Christians serious about following Jesus Christ often find themselves in situations that compel them to ask: ‘What is God’s will for my life?’ It is Paul the apostle who answers this in unambiguous terms: ‘For this is the will of God, your sanctification’ (1 Thess. 4:3). ‘The writer of Hebrews speaks most boldly at this point: ‘Strive for … the holiness without which no one will see the Lord’ (Heb. 12:14). Holiness, then, is not a matter of secondary importance: something for intermittent consideration. Rather, it is the sine qua non of authentic Christian spirituality — the one thing without which nothing else matters.

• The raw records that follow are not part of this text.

(** C19: a payment over a new trust line can be sent back.  When there is no line
    between two accounts, [rippleCredit] of an issued amount makes one, which costs
    the receiver a reserve; sending the same amount back deletes it again.  After
    both, there is no line, the owner directories have the entries they had, the
    receiver's account root is as it was with the same owner count, and no other
    entry changed. *)
Theorem credit_roundtrip src dst amt y s pl ph :
  let high := BaseUint.gtb src dst in
  let lo := if high then dst else src in
  let hi := if negb high then dst else src in
  let line := getRippleStateIndex src dst (mCurrency amt) in
  wf_account src -> wf_account dst -> src <> dst -> sendable amt -> apart lo hi line ->
  ok ∅ s -> dirs lo hi (view s) pl ph -> room pl -> room ph ->
  view s !! line = None -> view s !! getAccountRootIndex dst = Some y -> 0 <= getFieldU32 sfOwnerCount y < 2147483646 ->
  wpe (_ ← rippleCredit src dst amt; rippleCredit dst src amt) s (fun r s' =>
    r = tesSUCCESS /\ ok ∅ s' /\ view s' !! line = None /\
    (exists pl' ph', dirs lo hi (view s') pl' ph' /\ contents pl' ≡ₚ contents pl /\ contents ph' ≡ₚ contents ph) /\
    (exists y', view s' !! getAccountRootIndex dst = Some y' /\ getFieldU32 sfOwnerCount y' = getFieldU32 sfOwnerCount y /\
       forall f, f <> sfOwnerCount -> mFields y' !! f = mFields y !! f) /\
    same_but lo hi (fun j => j = line \/ j = getAccountRootIndex dst) (view s) (view s')).
Proof.
  intros high lo hi line Hws Hwd Hne Hamt Hap Hok Hd Hrl Hrh Hline Hy Hcnt. pose proof Hamt as (Hnn & Hneg & Hv & Hc & Hwc).
  apply wpe_bind. eapply wpe_mono; [eapply (credit_creates src dst amt y s pl ph); try done; by apply (BaseUint.eqb_spec BaseUint.W160)|].
  fold high lo hi line. intros r s1 (-> & Hok1 & nl & nh & other & pl1 & ph1 & Hd1 & Hcl & Hch & Hx1 & Hy1 & Hs1).
  eapply wpe_mono; [eapply (credit_back src dst amt nl nh other (counted 1 y) s1 pl1 ph1); try done|].
  - rewrite Hcl. set_solver.
  - rewrite Hch. set_solver.
  - fold high lo hi line. intros r s2 (-> & Hok2 & pl2 & ph2 & Hd2 & Hcl2 & Hch2 & Hn2 & Hs2).
    destruct (line_of_fields (negb high) nl nh (MkSTAmount (mCurrency amt) dst 0 (-100) false false) other (setIssuer ACCOUNT_ONE amt) line)
      as (Enl & Enh & _). rewrite Enl, Hcl in Hcl2. rewrite Enh, Hch in Hch2.
    destruct (ap_off _ _ _ Hap (getAccountRootIndex dst)) as (Hrlo & Hrhi & _); [subst lo hi; destruct high; auto|].
    assert (Hrl' : line <> getAccountRootIndex dst) by (pose proof (ap_roots _ _ _ Hap) as []; subst lo hi; destruct high; congruence).
    split_and!; [done|done|done| | |].
    + exists pl2, ph2. split_and!; [done| |].
      * apply (Permutation_cons_inv (a := (nl, line))). rewrite <- Hcl2. symmetry. apply Permutation_cons_append.
      * apply (Permutation_cons_inv (a := (nh, line))). rewrite <- Hch2. symmetry. apply Permutation_cons_append.
    + exists (counted (-1) (counted 1 y)). split_and!.
      * rewrite (Hs2 (getAccountRootIndex dst)) by done. by rewrite lookup_insert_eq.
      * assert (E : getFieldU32 sfOwnerCount (counted 1 y) = getFieldU32 sfOwnerCount y + 1) by (rewrite counted_value by lia; lia).
        rewrite counted_value by lia. lia.
      * intros f Hf. by rewrite !counted_fields.
    + intros j Hj Hjl Hjh. rewrite (Hs2 j); [|by intros ->; apply Hj; left|done|done].
      rewrite lookup_insert_ne by (intros E; apply Hj; by right). by apply Hs1.
Qed.
(* ===== verification/TxMeta.v ===== *)
(** * Transaction metadata

    [LedgerEntrySet::getForMod], [threadTx], [threadOwners] and [calcRawMeta] of
    [src/src/ripple_app/ledger/LedgerEntrySet.cpp], [TransactionMetaSet] of
    [src/src/ripple_app/tx/TransactionMeta.cpp], and what they use of
    [SerializedLedger.cpp] and [FieldNames.cpp].  When a transaction is to be
    applied, [calcRawMeta] walks the table of entries in the order of their indexes
    and writes down which entries the transaction created, changed and deleted, with
    the fields before and after.  On the way it changes entries itself: an entry
    that keeps the thread of transactions that affected it gets the transaction's
    identifier, and so do the account roots of the owners of new and deleted
    entries, which may not have been in the table at all.

    The node of an affected entry is a record: the thread it had, and the inner
    objects [PreviousFields], [FinalFields] and [NewFields], when they are there,
    as maps of the fields present.  The bytes of the metadata are left out. *)
From Stdlib Require Import ZArith Lia.
From S2P Require Import Prelude BaseUint Serializer STAmount STAmountMath Book SHAMapNode Effects FeeTrack LedgerEntrySet.
From stdpp Require Import base numbers list gmap strings sorting.
Import Effects LedgerEntrySet.
Local Open Scope Z_scope.

Module TxMeta.
Import STAmount.

(** ** Quirks *)

Inductive HistoricalQuirk : Type :=
| QuirkNonzeroInflationFees
| QuirkLongPaymentPaths
| QuirkAsymmetricTrustlines
| QuirkUseLsfDisableMaster
| QuirkUseLsfPasswordSpent
| QuirkSameCurrencyOffer.

Definition gQuirks (q : HistoricalQuirk) : Z * Z :=
  match q with
  | QuirkNonzeroInflationFees => (0, 100000)
  | QuirkLongPaymentPaths => (87668, 87668)
  | QuirkAsymmetricTrustlines => (0, 900000)
  | QuirkUseLsfDisableMaster => (0, 100000)
  | QuirkUseLsfPasswordSpent => (0, 129706)
  | QuirkSameCurrencyOffer => (87668, 100000)
  end.
(** Inflation changes the header and then succeeds. *)
Lemma inflation_apply_tec : TecFixes (inflation_apply closing).
Proof.
  apply tec_never. intros w r w'. unfold inflation_apply, mbind, Eff_bind, reads, modifies. destruct closing; cbn [negb]; [|by intros [= <- _]].
  destruct (dole _ _ _ w) as [[u|e] w1]; [|done]. by intros [= <- _].
Qed.

Lemma apply_tec v : Fixes lgr (preCheck v) -> Fixes lgr (calculateBaseFee v) -> Fixes lgr (checkSeq v) -> Fixes lgr (payFee v) ->
  Fixes lgr (checkSig v) -> Fixes lgr (precheckAgainstLedger v) -> TecFixes (doApply v) -> TecFixes (apply closing params v).
Proof.
  intros. assert (Hun : forall c d : T TER, Fixes lgr c -> TecFixes d -> TecFixes (unless_failed c d)).
  { intros c d Hc Hd. unfold unless_failed. apply tec_bind; [done|]. intros r. by case_match; [apply tec_fixes, _|]. }
  unfold apply. apply Hun; [done|]. do 4 (apply tec_bind; [apply _|intros ?]). apply tec_bind; [apply _|]. intros go. case_match; [apply tec_fixes, _|].
  do 4 (apply Hun; [done|]). case_match; [apply tec_fixes, _|]. by apply tec_bind; [apply _|].
Qed.

Lemma makeTransactor_tec v : makeTransactor closing tx params = Some v -> TecFixes (apply closing params v).
Proof.
  unfold makeTransactor. destruct (getTxnType tx); intros [= <-]; apply apply_tec; cbn; try apply _; try (apply tec_fixes, _).
  apply inflation_apply_tec.
Qed.
End Header.

(** ** All or nothing *)

(** What a call of the engine may leave, by its outcome. *)
Definition outcome (tx : SerializedTransaction) (w : TxState) (r : result (TER * bool)) (w' : TxState) : Prop :=
  match r with
  | Ok (_, true) =>
      mTransactionMap (lgr w) !! getTransactionID tx = None /\
      exists md, mTransactionMap (lgr w') = <[getTransactionID tx := (tx, md)]> (mTransactionMap (lgr w))
  | Ok (_, false) => recorded w' = recorded w
  | Throw _ =>
      mLedger (les (tbl w')) = mLedger (les (tbl w)) /\
      (mTransactionMap (lgr w') = mTransactionMap (lgr w) \/
       mTransactionMap (lgr w) !! getTransactionID tx = None /\
       exists md, mTransactionMap (lgr w') = <[getTransactionID tx := (tx, md)]> (mTransactionMap (lgr w)))
  end.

Let us be more definitive at this point. God does not desire a moral people; He desires a holy people. You ask: ‘Is there really a difference between the two?’‘ There is most certainly. It is the difference between the Pharisees — the most zealous of the parties of ancient Judaism during the late Second Temple period — and the Lord Jesus Christ. They were moral; He was holy. Morality is the negative concept, in that it defines itself in terms of what one refrains from doing. Its preoccupation is almost exclusively with externals. Holiness, by contrast, is the positive and holistic concept. While encompassing externals, its reach is far more penetrating and comprehensive. One may describe the difference as follows:

The moral person abstains from wrong actions

… the holy person hates the very thought of wrongdoing. ‘

The moral person is preoccupied by what people perceive him to be

… the holy person is consumed with what God wants him to be.

The moral person mindlessly adheres to a cold list of dos and don’ts

the holy person ponders what brings greatest pleasure to his heavenly Father.

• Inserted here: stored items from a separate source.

(* ===== verification/Supply.v ===== *)
(** * The native coins of a ledger

    The sum of the balances of all account roots, how changes of single entries
    change it, what makes a ledger legal, and the arithmetic of legal balances. *)
From Stdlib Require Import ZArith Lia.
From S2P Require Import Prelude BaseUint Serializer STAmount STAmountMath Book SHAMapNode Effects FeeTrack LedgerEntrySet LedgerLaws Directory TrustLines TrustLaws TxMeta MetaLaws.
From stdpp Require Import base numbers list gmap strings.
Import Effects LedgerEntrySet LedgerLaws TrustLines TxMeta MetaLaws.
Local Open Scope Z_scope.

Module Supply.
Import STAmount.

Implicit Types (i j : uint256) (x y : SLE) (m : gmap uint256 SLE).

Abbreviation balance x := (getFieldAmount sfBalance x).
Abbreviation sequence x := (getFieldU32 sfSequence x).

(** ** The sum *)

Definition value x : Z := if decide (mType x = ltACCOUNT_ROOT) then drops (balance x) else 0.

Definition coins m : Z := map_fold (fun _ x n => value x + n) 0 m.

Lemma coins_new m i x : m !! i = None -> coins (<[i := x]> m) = value x + coins m.
Proof. intros Hi. unfold coins. rewrite map_fold_insert_L; [done| |done]. intros. lia. Qed.

Lemma coins_insert m i x y : m !! i = Some x -> coins (<[i := y]> m) = coins m - value x + value y.
Proof.
  intros Hi. rewrite <- (insert_delete_eq m i y), coins_new by apply lookup_delete_eq.
  rewrite <- (insert_delete_id m i x Hi) at 2. rewrite coins_new by apply lookup_delete_eq. lia.
Qed.

Lemma coins_nonneg m : (forall j y, m !! j = Some y -> 0 <= value y) -> 0 <= coins m.
Proof.
  induction m as [|j y m Hj _ IH] using map_first_key_ind; intros Hm; [done|].
  rewrite coins_new by done. pose proof (Hm j y (lookup_insert_eq _ _ _)). assert (0 <= coins m); [|lia].
  apply IH. intros k z Hk. apply (Hm k z). rewrite lookup_insert_ne; [done|]. congruence.
Qed.

Lemma coins_at_least m i x : (forall j y, m !! j = Some y -> 0 <= value y) -> m !! i = Some x -> 0 <= value x <= coins m.
Proof.
  intros Hm Hi. split; [by eapply Hm|]. rewrite <- (insert_delete_id m i x Hi), coins_new by apply lookup_delete_eq.
  assert (0 <= coins (delete i m)); [|lia]. apply coins_nonneg. intros j y [_ ?]%lookup_delete_Some. by eapply Hm.
Qed.

(** ** Entries up to their thread *)

Lemma same_thread_field {A} (get : option STValue -> A) f x y :
  f <> sfPreviousTxnID -> f <> sfPreviousTxnLgrSeq -> same_thread x y -> get (mFields x !! f) = get (mFields y !! f).
Proof. intros H1 H2 (_ & _ & H). by rewrite H. Qed.

Lemma same_thread_balance x y : same_thread x y -> balance x = balance y.
Proof. by apply (same_thread_field (fun o => match o with Some (STAmt v) => v | _ => no_amount end)). Qed.

Lemma same_thread_sequence x y : same_thread x y -> sequence x = sequence y.
Proof. by apply (same_thread_field (fun o => match o with Some (STUInt32 v) => v | _ => 0 end)). Qed.

Lemma same_thread_count x y : same_thread x y -> getFieldU32 sfOwnerCount x = getFieldU32 sfOwnerCount y.
Proof. by apply (same_thread_field (fun o => match o with Some (STUInt32 v) => v | _ => 0 end)). Qed.

Lemma same_thread_value x y : same_thread x y -> value x = value y.
Proof. intros H. unfold value. rewrite (same_thread_balance x y H). by destruct H as (_ & -> & _). Qed.

Lemma rethreaded_coins m m' : rethreaded m m' -> coins m = coins m'.
Proof.
  revert m'. induction m as [|i x m Hi _ IH] using map_first_key_ind; intros m' H.
  - assert (m' = ∅) as ->; [|done]. apply map_empty. intros i. specialize (H i). rewrite lookup_empty in H. by inversion H.
  - pose proof (H i) as Hx. rewrite lookup_insert_eq in Hx. inversion Hx as [? y Hxy Ey|]; subst.
    rewrite coins_new, <- (insert_delete_id m' i y), coins_new by (done || apply lookup_delete_eq).
    rewrite (same_thread_value x y Hxy), (IH (delete i m')); [done|]. intros j. destruct (decide (j = i)) as [->|Hne].
    + rewrite Hi, lookup_delete_eq. constructor.
    + rewrite lookup_delete_ne by done. specialize (H j). by rewrite lookup_insert_ne in H.
Qed.

(** ** Legal ledgers *)

(** A balance as it exists on the network. *)
Definition legal_balance (a : STAmount) : Prop := Book.native_ok a /\ 0 <= drops a.

(** A reserve the code can compute and compare. *)
Definition reserve_ok (l : Ledger) (n : Z) : Prop := exists v, getReserve n l = Ok v /\ 0 <= v <= cMaxNativeN.

Abbreviation owner_count x := (getFieldU32 sfOwnerCount x).

Section Legal.
Context `{SHA : SHA512} (l : Ledger).

Record legal_root x : Prop := {
  lr_balance : legal_balance (balance x);
  lr_reserve : reserve_ok l (owner_count x) }.

(** Where an account root is looked for there is none but account roots, and all
    of them are legal. *)
Record legal m : Prop := {
  lg_typed : forall a x, m !! getAccountRootIndex a = Some x -> mType x = ltACCOUNT_ROOT;
  lg_root : forall i x, m !! i = Some x -> mType x = ltACCOUNT_ROOT -> legal_root x }.

Lemma legal_value m i x : legal m -> m !! i = Some x -> 0 <= value x.
Proof. intros Hl Hi. unfold value. case_decide as Ht; [|done]. apply (lg_root _ Hl i x Hi Ht). Qed.

Lemma legal_at m a x : legal m -> m !! getAccountRootIndex a = Some x ->
  mType x = ltACCOUNT_ROOT /\ legal_root x /\ value x = drops (balance x) /\ drops (balance x) <= coins m.
Proof.
  intros Hl Hx. pose proof (lg_typed _ Hl a x Hx) as Ht. pose proof (lg_root _ Hl _ x Hx Ht) as Hr.
  destruct (coins_at_least m (getAccountRootIndex a) x) as [_ Hc]; [intros j y; by apply legal_value|done|].
  unfold value in *. rewrite decide_True in * by done. done.
Qed.

Lemma legal_rethreaded m m' : rethreaded m m' -> legal m -> legal m'.
Proof.
  intros H Hl. assert (Hx : forall i y, m' !! i = Some y -> exists x, m !! i = Some x /\ same_thread x y).
  { intros i y Hy. specialize (H i). rewrite Hy in H. inversion H as [x ? Hs Ex|]; subst. by exists x. }
  split.
  - intros a y Hy. destruct (Hx _ _ Hy) as (x & Hm & _ & <- & _). by eapply lg_typed.
  - intros i y Hy Ht. destruct (Hx _ _ Hy) as (x & Hm & Hs). destruct (lg_root _ Hl i x Hm) as [Hb Hc]; [by rewrite (proj1 (proj2 Hs))|].
    split; [by rewrite <- (same_thread_balance x y Hs)|by rewrite <- (same_thread_count x y Hs)].
Qed.

Lemma legal_insert m i y : legal m -> mType y = ltACCOUNT_ROOT -> legal_root y -> legal (<[i := y]> m).
Proof.
  intros Hl Ht Hr. split.
  - intros a z [[Hi <-]|[_ Hz]]%lookup_insert_Some; [done|by eapply lg_typed].
  - intros j z [[_ <-]|[_ Hz]]%lookup_insert_Some Hz'; [done|by eapply lg_root].
Qed.
End Legal.

(** ** Arithmetic of balances *)

Lemma legal_drops a : legal_balance a -> drops a = mValue a /\ mValue a <= cMaxNativeN.
Proof.
  intros ((Hc & Hn & Hl & Hu) & Hd). unfold isLegalNet in Hl. rewrite Hn in Hl. cbn in Hl. split; [|by apply Z.leb_le].
  unfold drops in *. destruct (mIsNegative a) eqn:En; [|lia]. destruct Hc as (_ & _ & _ & Hr). rewrite Hn in Hr. lia.
Qed.

Lemma legal_of_drops a : canonical a -> mIsNative a = true -> unsigned_zero a -> 0 <= drops a <= cMaxNativeN -> legal_balance a.
Proof.
  intros Hc Hn Hu Hd. split; [|lia]. split_and!; try done. unfold isLegalNet. rewrite Hn. cbn. apply Z.leb_le.
  destruct Hc as (_ & _ & _ & Hr). rewrite Hn in Hr. unfold drops in Hd. destruct (mIsNegative a); lia.
Qed.

Lemma sub_native a b c : mIsNative a = true -> mIsNative b = true -> sub a b = Ok c -> mIsNative c = true.
Proof.
  intros Ha Hb. unfold sub, createFromInt64, set_i64, mk_native_field, mbind, result_bind. rewrite Hb.
  destruct (throwComparable a b), (is_zero b), (getSNValue a), (getSNValue b); intros [= <-]; try done; by case_match.
Qed.

Lemma add_native a b c : canonical a -> mIsNative a = true -> add a b = Ok c -> mIsNative c = true.
Proof.
  intros (_ & _ & Hc & _) Ha. rewrite Ha in Hc. unfold add, mk_iou, canonicalize, mk_native_i64, set_i64, mbind, result_bind.
  rewrite Ha, <- Hc. destruct (throwComparable a b), (is_zero b), (is_zero a), (getSNValue a), (getSNValue b); repeat case_match; by intros [= <-].
Qed.

Lemma legal_sub a b : legal_balance a -> legal_balance b -> drops b <= drops a ->
  exists c, sub a b = Ok c /\ legal_balance c /\ drops c = drops a - drops b.
Proof.
  intros Ha Hb Hle. pose proof (legal_drops a Ha) as [Ea Da]. pose proof (proj2 Hb) as Hb0.
  destruct Ha as ((Ca & Na & La & Ua) & _), Hb as ((Cb & Nb & Lb & Ub) & _).
  destruct (native_sum a b Ca Cb Na Nb La Lb Ua Ub) as [_ (c & E & Cc & Uc & Dc)]. exists c. split_and!; [done| |done].
  apply legal_of_drops; [done|exact (sub_native a b c Na Nb E)|done|lia].
Qed.

Lemma legal_add a b : legal_balance a -> legal_balance b -> drops a + drops b <= cMaxNativeN ->
  exists c, add a b = Ok c /\ legal_balance c /\ drops c = drops a + drops b.
Proof.
  intros Ha Hb Hle. pose proof (proj2 Ha) as Ha0. pose proof (proj2 Hb) as Hb0.
  destruct Ha as ((Ca & Na & La & Ua) & _), Hb as ((Cb & Nb & Lb & Ub) & _).
  destruct (native_sum a b Ca Cb Na Nb La Lb Ua Ub) as [(c & E & Cc & Uc & Dc) _]. exists c. split_and!; [done| |done].
  apply legal_of_drops; [done|exact (add_native a b c Ca Na E)|done|lia].
Qed.

Lemma legal_ltb a b : legal_balance a -> legal_balance b -> ltb a b = Ok (drops a <? drops b).
Proof. intros [Ha _] [Hb _]. by apply TrustLaws.native_ltb. Qed.

End Supply.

The moral person keeps a meticulous record of his good deeds, expecting by them to win the favor of God

… the holy person grieves that nothing he ever does, even for God, is altogether free of sinful and selfish motive. Thus he recognizes every blessing from God as an expression of pure grace.

The moral person lives by a self-determined definition of right and wrong and delights to impose it upon other people

… the holy person yields to the Word of God as the final authority which, in turn, compels him to guard the silences of the Bible and, therefore, honor the freedoms these allow among those who serve the same Savior.

Sadly, our contemporary evangelical subculture is often morality-driven rather than holiness-driven. In my country it frequently expresses itself in the following kinds of sentiments: ‘If only we could reinstitute prayer in public schools … ‘‘If only we could require the Ten Commandments to be posted on the walls of our legal institutions … “If only we could elect more Christians to Congress and thus legislate against homosexual marriage. But such emphases, albeit well-meaning, reveal a failure to comprehend the radical difference between moral reformation and God-authored regeneration. The moralist falls short precisely because he fails to appreciate that the gospel of transformation is far more powerful than the religion of prohibition. Contrarily, the biblical record steadily reveals that God fulfills his purposes in the world not through the means of a moral majority but a holy minority. Holiness, not morality is God’s desire for His people — and it is this for which our Lord Himself prays just hours prior to His own crucifixion.


Quoted and adopted from Azurdia, A. G. (2009). Connected Christianity: Engaging culture without compromise. Fearn, Ross-shire, Scotland: Christian Focus Publications with Bryntirion Press, pp. 34-36.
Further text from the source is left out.